Mary Erdoes said she’s worried about unintended consequences of stimulus measures imposed by central banks to cushion economies in the wake of the coronavirus pandemic.
“I’m not worried about the stimulus” ending, Erdoes, who runsJPMorgan Chase & Co.’s asset- and wealth-management unit, said in an interview Monday at the Bloomberg Invest Global 2020 virtual conference. “There’s plenty of liquidity right now to fill the hole. First you’ve got to fill the hole, then you’ve got to get the flywheel of the economy going.

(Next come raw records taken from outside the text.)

(** The linearizations the search looks for are those of the operations. *)
Lemma linearization_ops sortEntries `{!EntrySorter sortEntries} (model : Model In Out St) history :
  Forall (fun o => Call o <= Return o) history ->
  (exists ks, linearization model (makeEntries sortEntries history) (zlen history) ks) <->
  linearizable (Init model) (Step model) history.
Proof.
  intros Ht. set (es := makeEntries sortEntries history).
  assert (forall ks, ks ≡ₚ seqZ 0 (zlen history) ->
    StronglySorted (fun a b => ~ precedes es b a) ks <->
    forall a b l1 l2, precedes es a b -> ks = l1 ++ b :: l2 -> a ∈ l1) as Hbef.
  { intros ks Hp. apply StronglySorted_before; [rewrite Hp; apply NoDup_seqZ|].
    intros a b Hab. pose proof Hab as (j & y & i & x & Hr & Hc & _).
    destruct (returnAt_ops _ _ _ _ _ Hr) as (oa & Ha & _). destruct (callAt_ops _ _ _ _ _ Hc) as (ob & Hb & _).
    apply (precedes_ops sortEntries history a b oa ob Ha Hb) in Hab. split.
    - rewrite Hp, elem_of_seqZ. apply go_index_Some_bound in Ha. lia.
    - intros ->. assert (oa = ob) as -> by congruence. rewrite Forall_forall in Ht. unfold go_index in Hb. destruct (0 <=? b); [|done].
      apply list_elem_of_lookup_2, Ht in Hb. lia. }
  split.
  - intros (ks & Hp & Hpre & Hl). destruct (names_exists history ks) as [sigma Hn].
    { intros k. rewrite Hp, elem_of_seqZ. lia. }
    exists sigma. split_and!; [by eapply names_perm| |by eapply legal_names].
    apply (StronglySorted_names sortEntries history _ _ Hn). by apply Hbef.
  - intros (sigma & Hp & Hs & Hr). destruct (names_of history _ Hp) as (ks & Hn & Hk).
    exists ks. split_and!; [done| |by eapply legal_names].
    apply Hbef; [done|]. by eapply StronglySorted_names.
Qed.

(** ** Collecting the partitions' results *)

Lemma collect_all ci len count ok (bs : list bool) :
  bs <> [] -> count + zlen bs = len ->
  collect ci len count ok (Some <$> bs) = Some (ok && forallb (fun b => b) bs, false).
Proof.
  revert count ok. induction bs as [|b bs IH]; intros count ok Hne Hlen; [done|]. rewrite fmap_cons. cbn [collect forallb].
  rewrite zlen_cons in Hlen. rewrite andb_assoc.
  destruct (negb (ok && b) && negb ci) eqn:E; [b2p; by rewrite H|].
  destruct bs as [|b' bs].
  - rewrite zlen_nil in Hlen. rewrite (proj2 (Z.geb_le _ _)) by lia. simpl. by rewrite andb_true_r.
  - pose proof (zlen_nonneg bs). rewrite zlen_cons in Hlen.
    destruct (Z.geb_spec (count + 1) len); [lia|]. apply IH; [done|]. rewrite zlen_cons. lia.
Qed.

(** What the loop can conclude from some of the results, and the timer. *)
Lemma collect_partial ci len count ok arrivals r timedOut :
  collect ci len count ok arrivals = Some (r, timedOut) ->
  exists bs rest, arrivals = (Some <$> bs) ++ rest /\ r = ok && forallb (fun b => b) bs /\
    if (timedOut : bool) then exists rest', rest = None :: rest'
    else r = true -> len <= count + zlen bs.
Proof.
  revert count ok. induction arrivals as [|[b|] arrivals IH]; intros count ok; cbn [collect]; [done| |].
  - destruct (negb (ok && b) && negb ci) eqn:E.
    { intros [= <- <-]. b2p. exists [b], arrivals. simpl. rewrite H. split_and!; [done| |done].
      rewrite andb_true_r. by rewrite H. }
    destruct (Z.geb_spec (count + 1) len).
    { intros [= <- <-]. exists [b], arrivals. simpl. rewrite andb_true_r. split_and!; [done..|]. intros _. unfold zlen. simpl. lia. }
    intros (bs & rest & -> & -> & Hrest)%IH. exists (b :: bs), rest. simpl. rewrite andb_assoc. split_and!; [done..|].
    destruct timedOut; [done|]. intros Ht. specialize (Hrest Ht). rewrite zlen_cons. lia.
  - intros [= <- <-]. exists [], (None :: arrivals). simpl. rewrite andb_true_r. eauto.
Qed.

Section check.
Context (sortEntries : list (entry In Out) -> list (entry In Out)) `{!EntrySorter sortEntries}.

(** Equal states of the model behave alike. *)
Definition modelOk (model : Model In Out St) : Prop :=
  forall equal, Equal model = Some equal -> equalOk model equal.

Lemma shallowEqual_ok `{!EqDecision St} (model : Model In Out St) : equalOk model (fun s1 s2 => ShallowEqual s1 s2).
Proof.
  intros s s' ->%bool_decide_eq_true x y. split; [done|]. intros _. by apply bool_decide_eq_true.
Qed.

Context `{!EqDecision St} (model : Model In Out St) (Hmodel : modelOk model).

Abbreviation filled := (fillDefault model).

Lemma filled_equal : exists equal, Equal filled = Some equal /\ equalOk filled equal.
Proof.
  unfold fillDefault. simpl. destruct (Equal model) as [equal|] eqn:E; simpl.
  - exists equal. split; [done|]. by apply Hmodel.
  - eexists. split; [done|]. apply (shallowEqual_ok filled).
Qed.

Abbreviation goodTimes := (Forall (fun o : Operation In Out => Call o <= Return o)).
Abbreviation lin := (linearizable (Init model) (Step model)).

Lemma checkSingle_ops history cp :
  goodTimes history ->
  exists fuel b longest,
    (forall fuel', (fuel <= fuel')%nat ->
       checkSingle filled fuel' (makeEntries sortEntries history) cp (fun _ => false) = Some (b, longest)) /\
    (b = true <-> lin history).
Proof.
  intros Ht. destruct filled_equal as (equal & He & Hok).
  destruct (checkSingle_decides filled equal _ _ cp (makeEntries_wf sortEntries history Ht) He Hok)
    as (fuel & b & longest & Hf & Hb).
  exists fuel, b, longest. split; [done|]. rewrite <- (linearization_ops sortEntries filled history Ht).
  destruct b; split; try done.
  - intros _. destruct Hb as (ks & Hks & _). by exists ks.
  - intros [ks Hks]. by destruct (Hb ks).
Qed.

Abbreviation single fuel cp p := (checkSingle filled fuel (makeEntries sortEntries p) cp (fun _ => false)).

(** One amount of fuel for all partitions, and their answers. *)
Lemma checkSingle_all ps cp :
  (forall p, p ∈ ps -> goodTimes p) ->
  exists fuel bs, Forall2 (fun p b => b = true <-> lin p) ps bs /\
    forall fuel', (fuel <= fuel')%nat ->
      Forall2 (fun p b => exists longest, single fuel' cp p = Some (b, longest)) ps bs.
Proof.
  induction ps as [|p ps IH]; intros Ht; [exists 0%nat, []; split; [|intros]; constructor|].
  destruct IH as (f1 & bs & Hb & Hf1); [intros; apply Ht; by right|].
  destruct (checkSingle_ops p cp) as (f2 & b & longest & Hf2 & Hlin); [apply Ht; by left|].
  exists (f1 `max` f2)%nat, (b :: bs). split; [by constructor|]. intros fuel' Hf. constructor; [|apply Hf1; lia].
  exists longest. apply Hf2. lia.
Qed.

Lemma searchLoop_mono head cp kill fuel fuel' i s r :
  searchLoop filled head cp kill fuel i s = Some r -> (fuel <= fuel')%nat ->
  searchLoop filled head cp kill fuel' i s = Some r.
Proof.
  revert fuel' i s. induction fuel as [|fuel IH]; intros [|fuel'] i s; cbn [searchLoop]; try (done || lia).
  destruct (iterate filled head cp (kill i) s) as [[s'|r']|]; [|done|done].
  cbn [mbind option_bind]. intros Hr Hf. apply IH; [done|lia].
Qed.

(** Any answer is the answer. *)
Lemma checkSingle_answer fuel cp p b longest :
  goodTimes p -> single fuel cp p = Some (b, longest) -> b = true <-> lin p.
Proof.
  intros Ht Hs. destruct (checkSingle_ops p cp Ht) as (f2 & b' & l' & Hf2 & Hlin).
  specialize (Hf2 (fuel `max` f2)%nat ltac:(lia)). unfold checkSingle in *.
  destruct (startSearch filled (makeEntries sortEntries p)) as [[head s]|]; [|done]. cbn [mbind option_bind] in *.
  apply (searchLoop_mono _ _ _ _ (fuel `max` f2)) in Hs; [|lia]. rewrite Hs in Hf2. by simplify_eq.
Qed.

Lemma forallb_perm (l1 l2 : list bool) : l1 ≡ₚ l2 -> forallb (fun b => b) l1 = forallb (fun b => b) l2.
Proof. induction 1; simpl; [done|congruence| |congruence]. by rewrite !andb_assoc, (andb_comm x). Qed.

Lemma forallb_lin ps bs :
  Forall2 (fun p b => b = true <-> lin p) ps bs -> forallb (fun b => b) bs = true <-> forall p, p ∈ ps -> lin p.
Proof.
  induction 1 as [|p b ps bs Hb _ IH]; simpl; [split; [intros _ p ?%not_elem_of_nil|]; done|].
  rewrite andb_true_iff, Hb, IH. split.
  - intros [H1 H2] q [->|Hq]%elem_of_cons; auto.
  - intros Hall. split; [apply Hall; by left|]. intros q Hq. apply Hall. by right.
Qed.

Lemma arrivals_all fuel cp timeout ps bs l :
  Forall2 (fun p b => exists longest, single fuel cp p = Some (b, longest)) ps bs ->
  l ≡ₚ seq 0 (length ps) ->
  exists bs', bs' ≡ₚ bs /\
    mapM (fun o : option nat =>
      match o with
      | Some i => sub ← (makeEntries sortEntries <$> ps) !! i; r ← checkSingle filled fuel sub cp (fun _ => false); Some (Some r.1)
      | None => if timeout >? 0 then Some None else None
      end) (Some <$> l) = Some (Some <$> bs').
Proof.
  intros Hf Hl. assert (exists bs', (fun i => bs !! i) <$> l = Some <$> bs' /\ bs' ≡ₚ bs) as (bs' & Hbs & Hp).
  { assert ((fun i => bs !! i) <$> seq 0 (length ps) = Some <$> bs) as Hall.
    { rewrite (Forall2_length _ _ _ Hf). clear. apply list_eq. intros i. rewrite !list_lookup_fmap.
      destruct (decide (i < length bs)%nat) as [Hi|Hi].
      - rewrite lookup_seq_lt by done. destruct (lookup_lt_is_Some_2 bs i Hi) as [b Hb]. simpl. by rewrite Hb.
      - rewrite lookup_seq_ge, lookup_ge_None_2 by lia. done. }
    apply (fmap_Permutation (fun i => bs !! i)) in Hl. rewrite Hall in Hl. symmetry in Hl.
    apply Permutation_sym, Permutation_map_inv in Hl as (bs' & Heq & Hp). by exists bs'. }
  exists bs'. split; [done|]. apply mapM_Some_2, Forall2_fmap_l, Forall2_fmap_r.
  clear Hl Hp. revert bs' Hbs. induction l as [|i l IH]; intros [|b bs'] Hbs; try done; constructor.
  - rewrite !fmap_cons in Hbs. injection Hbs as Hb _.
    destruct (Forall2_lookup_r _ _ _ _ _ Hf Hb) as (p & Hp & longest & Hs).
    unfold compose. rewrite list_lookup_fmap, Hp. cbn [fmap option_fmap option_map mbind option_bind]. by rewrite Hs.
  - apply IH. rewrite !fmap_cons in Hbs. by injection Hbs.
Qed.

(** Without a timeout, and once every partition has been checked, the verdict is [Ok]
    exactly if every partition of the history is linearizable; which result arrives
    first makes no difference. *)
Lemma checkOperations_decides history verbose l :
  let ps := default NoPartition (Partition model) history in
  ps <> [] -> (forall p, p ∈ ps -> goodTimes p) -> l ≡ₚ seq 0 (length ps) ->
  exists fuel b, (forall fuel', (fuel <= fuel')%nat ->
      checkOperations sortEntries model fuel' history verbose 0 (Some <$> l) = Some (if (b : bool) then Ok else Illegal)) /\
    (b = true <-> forall p, p ∈ ps -> lin p).
Proof.
  intros ps Hne Ht Hl. destruct (checkSingle_all ps verbose Ht) as (fuel & bs & Hb & Hf).
  exists fuel, (forallb (fun b => b) bs). split; [|by apply forallb_lin].
  intros fuel' Hfu. destruct (arrivals_all fuel' verbose 0 ps bs l (Hf fuel' Hfu) Hl) as (bs' & Hp & Hm).
  unfold checkOperations. cbn [fillDefault Partition mbind option_bind]. fold ps. unfold checkParallel.
  change (mkModel _ _ _ _ _) with filled. rewrite Hm. cbn [mbind option_bind].
  rewrite collect_all.
  - cbn [mbind option_bind verdict]. rewrite (forallb_perm _ _ Hp). by destruct (forallb (fun b => b) bs).
  - intros ->. apply Permutation_nil in Hp. subst bs. by apply Forall2_nil_inv_r in Hb.
  - unfold zlen. rewrite Hp, length_fmap, (Forall2_length _ _ _ Hb). lia.
Qed.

You worry about the winners and losers after that.”
She said stimulus measures can make it hard to tell which companies are healthy and which ones aren’t.
“I’m worried about what stimulus does to bad companies that look like walking zombies,” Erdoes said. “The good companies from the bad companies is one of the most important things that we will figure out.”
Erdoes, 52, joins industry veterans expressing concern that a Federal Reserve pledge to buy corporate bonds — which has encouraged risky borrowers to raise billions of dollars — may cause a wave of defaults that makes the current stretch of corporate bankruptcies look mild by comparison.
Speaking on the same panel, James Zelter, co-president of Apollo Global Management Inc., said that the credit market is off of its bottom and that opportunities will be more company-specific.
Apollo has seen opportunities during the coronavirus crisis, and expects to quadruple its $350 billion of assets over the next decade. It put about $50 billion to work in the first six weeks of the pandemic sell-off by purchasing mostly discounted high-grade debt. The firm is raising at least $20 billion to take advantage of distress in the market, which was a successful strategy last financial crisis.
In distressed situations, investors should invest for the long term, Erdoes said. JPMorgan invested with Apollo after the 2008 crisis but that most of the funds weren’t put to work until 2010 and beyond, she said.
“You have to be very patient with what stimulus does and the after-effects of finally sorting through the winners and losers,” Erdoes said. “You have to have the liquidity, you have to be ready to seize the moment when it happens. That’s why so much of this money that has been put in cash and on the sidelines is being allocated to the experts in the distressed field. They’re ready to do that. It’s going to take a long time and you want to be there and you want to have patient capital that isn’t required to follow an index.”